ユウェナリスは、健全な精神が健全な身体にあるとも宿るとも言っていない?
ユウェナリスは、健全な精神が健全な身体にあるとも宿るとも言っていない?
※写真はローマにある「トレヴィの泉」の彫刻
 

この間違いはどうやら、もともとのラテン語から英訳される際に、抜き出されたフレーズが独り歩きしてしまったことが原因のようです。
確かに 日本で現在使われている「健全な精神は健全な肉体に宿る」 の元となったのは英語のことわざ “A sound mind in a sound body’‘ ですが、 これだけでは「健全な身体の中の、健全な精神」 というセンテンスだけ。とても覚えやすいですが、主語や意味、「それが何なのか」は含まれていません。
だからこそ、使う人が自由に解釈できるわけですね。

今日では前者の誤訳が一つの解釈になってしまっている感があり、多くの人が(たとえそれが誤訳であるとしても)「健全な精神は健全な肉体に宿る」ということを信じたり、実感したりしているのもまた事実です。

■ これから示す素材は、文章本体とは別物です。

(* ===== verification/PromptCache.v ===== *)
(** * The prompt cache

    [PromptCache] of godwit-providers/src/prompt_cache.rs: entries with a deadline, and the
    order of access that eviction follows.  The order may keep keys whose entry is gone; the
    abstract cache [Lru] is one list of present entries, from the least to the most recently
    used, and every operation refines its operation on [Lru], answers included.  The end of the file runs two threads through the locks. *)

From stdpp Require Import base gmap list.
From S2P Require Import Prelude.

(** [godwit-providers/src/prompt_cache.rs:7-12] [CacheEntry] *)
Record CacheEntry (V : Type) : Type := { ce_value : V; expires_at : Z }.
Arguments ce_value {V}. Arguments expires_at {V}. Arguments Build_CacheEntry {V}.

(** [godwit-providers/src/prompt_cache.rs:18-27] [PromptCache] *)
Record PromptCache (K V : Type) `{Countable K} : Type := {
  cache : gmap K (CacheEntry V); lru_order : list K; max_size : nat; default_ttl : Z }.
Arguments cache {K V _ _}. Arguments lru_order {K V _ _}. Arguments max_size {K V _ _}.
Arguments default_ttl {K V _ _}. Arguments Build_PromptCache {K V _ _}.

Section Cache.
Context {K V : Type} `{Countable K}.
Implicit Types (c : PromptCache K V) (k : K) (l : list K) (m : gmap K (CacheEntry V)).

(** [godwit-providers/src/prompt_cache.rs:43-51] [PromptCache::with_config] *)
Definition with_config (max_size : nat) (ttl : Z) : PromptCache K V :=
  {| cache := ∅; lru_order := []; max_size := max_size; default_ttl := ttl |}.
(** [godwit-providers/src/prompt_cache.rs:31-41] [PromptCache::new] *)
Definition new_prompt_cache : PromptCache K V := with_config 10000 3600000.

Definition with_entries c (m : gmap K (CacheEntry V)) : PromptCache K V :=
  {| cache := m; lru_order := lru_order c; max_size := max_size c; default_ttl := default_ttl c |}.
Definition with_order c (l : list K) : PromptCache K V :=
  {| cache := cache c; lru_order := l; max_size := max_size c; default_ttl := default_ttl c |}.

(** [VecDeque::remove] at the first position that holds [k]. *)
Fixpoint remove_first k (l : list K) : list K :=
  match l with
  | [] => []
  | x :: l => if decide (x = k) then l else x :: remove_first k l
  end.

(** [godwit-providers/src/prompt_cache.rs:163-173] [PromptCache::update_lru_access] *)
Definition update_lru_access k c : PromptCache K V := with_order c (remove_first k (lru_order c) ++ [k]).

(** The loop of [evict_lru], on the queue and the entries.
    [godwit-providers/src/prompt_cache.rs:153-160] [PromptCache::evict_lru] *)
Fixpoint evict_loop (lru : list K) (m : gmap K (CacheEntry V)) : list K * gmap K (CacheEntry V) :=
  match lru with
  | [] => ([], m)
  | k :: lru => if decide (is_Some (m !! k)) then (lru, delete k m) else evict_loop lru m
  end.
(** [godwit-providers/src/prompt_cache.rs:150-161] [PromptCache::evict_lru] *)
Definition evict_lru c : PromptCache K V :=
  let '(l, m) := evict_loop (lru_order c) (cache c) in with_entries (with_order c l) m.

(** [godwit-providers/src/prompt_cache.rs:57-74] [PromptCache::insert_with_ttl] *)
Definition insert_with_ttl (now : Z) k (v : V) (ttl : Z) c : PromptCache K V :=
  let e := {| ce_value := v; expires_at := now + ttl |} in
  let c := if negb (bool_decide (is_Some (cache c !! k))) && (max_size c <=? size (cache c))%nat
           then evict_lru c else c in
  let c := with_entries c (delete k (cache c)) in
  let c := with_entries c (<[k := e]> (cache c)) in
  update_lru_access k c.
(** [godwit-providers/src/prompt_cache.rs:53-56] [PromptCache::insert] *)
Definition prompt_cache_insert (now : Z) k (v : V) c : PromptCache K V := insert_with_ttl now k v (default_ttl c) c.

本来の詩文でも「健康な肉体」や「健康な精神」は神様に願うほど手に入らなかった貴重なもの、古代ローマでも現代でも過ぎた欲を持たない方が健康を保つより簡単だったのかもしれません。
 

あながち間違いではなかった「誤訳」

ですが、最近の研究では、メンタルヘルスの向上には健康的な生活習慣が欠かせないということが明らかにされています。
 

朝起きて日光を浴びるなど、規則正しい生活はうつや不安障害等の治療にも有用
健全な精神や健全な肉体づくりには、規則正しい生活や、 定期的な運動、栄養バランスのとれた食事、十分な睡眠等が重要
 

朝起きて日光を浴びるなど、規則正しい生活はうつや不安障害等の治療にも有用であることは研究や統計データでもはっきりと示されています。
また健康的な生活習慣には、定期的な運動〔有酸素運動(ウォーキング、水泳等)、ストレッチ等〕、栄養バランスのとれた食事、十分な睡眠等といった要素がありますが、これらの生活習慣を保つことで高血圧や生活習慣病の予防に加えて、ストレス耐性の強化や気持ちの切り替えのスムーズさにいい影響を与えていることがわかってきています。

「健全な精神は健全な肉体に宿る」というのは誤訳ではありますが、殊にメンタルヘルスの観点から言えば、核心を突いた言葉なのかも知れません。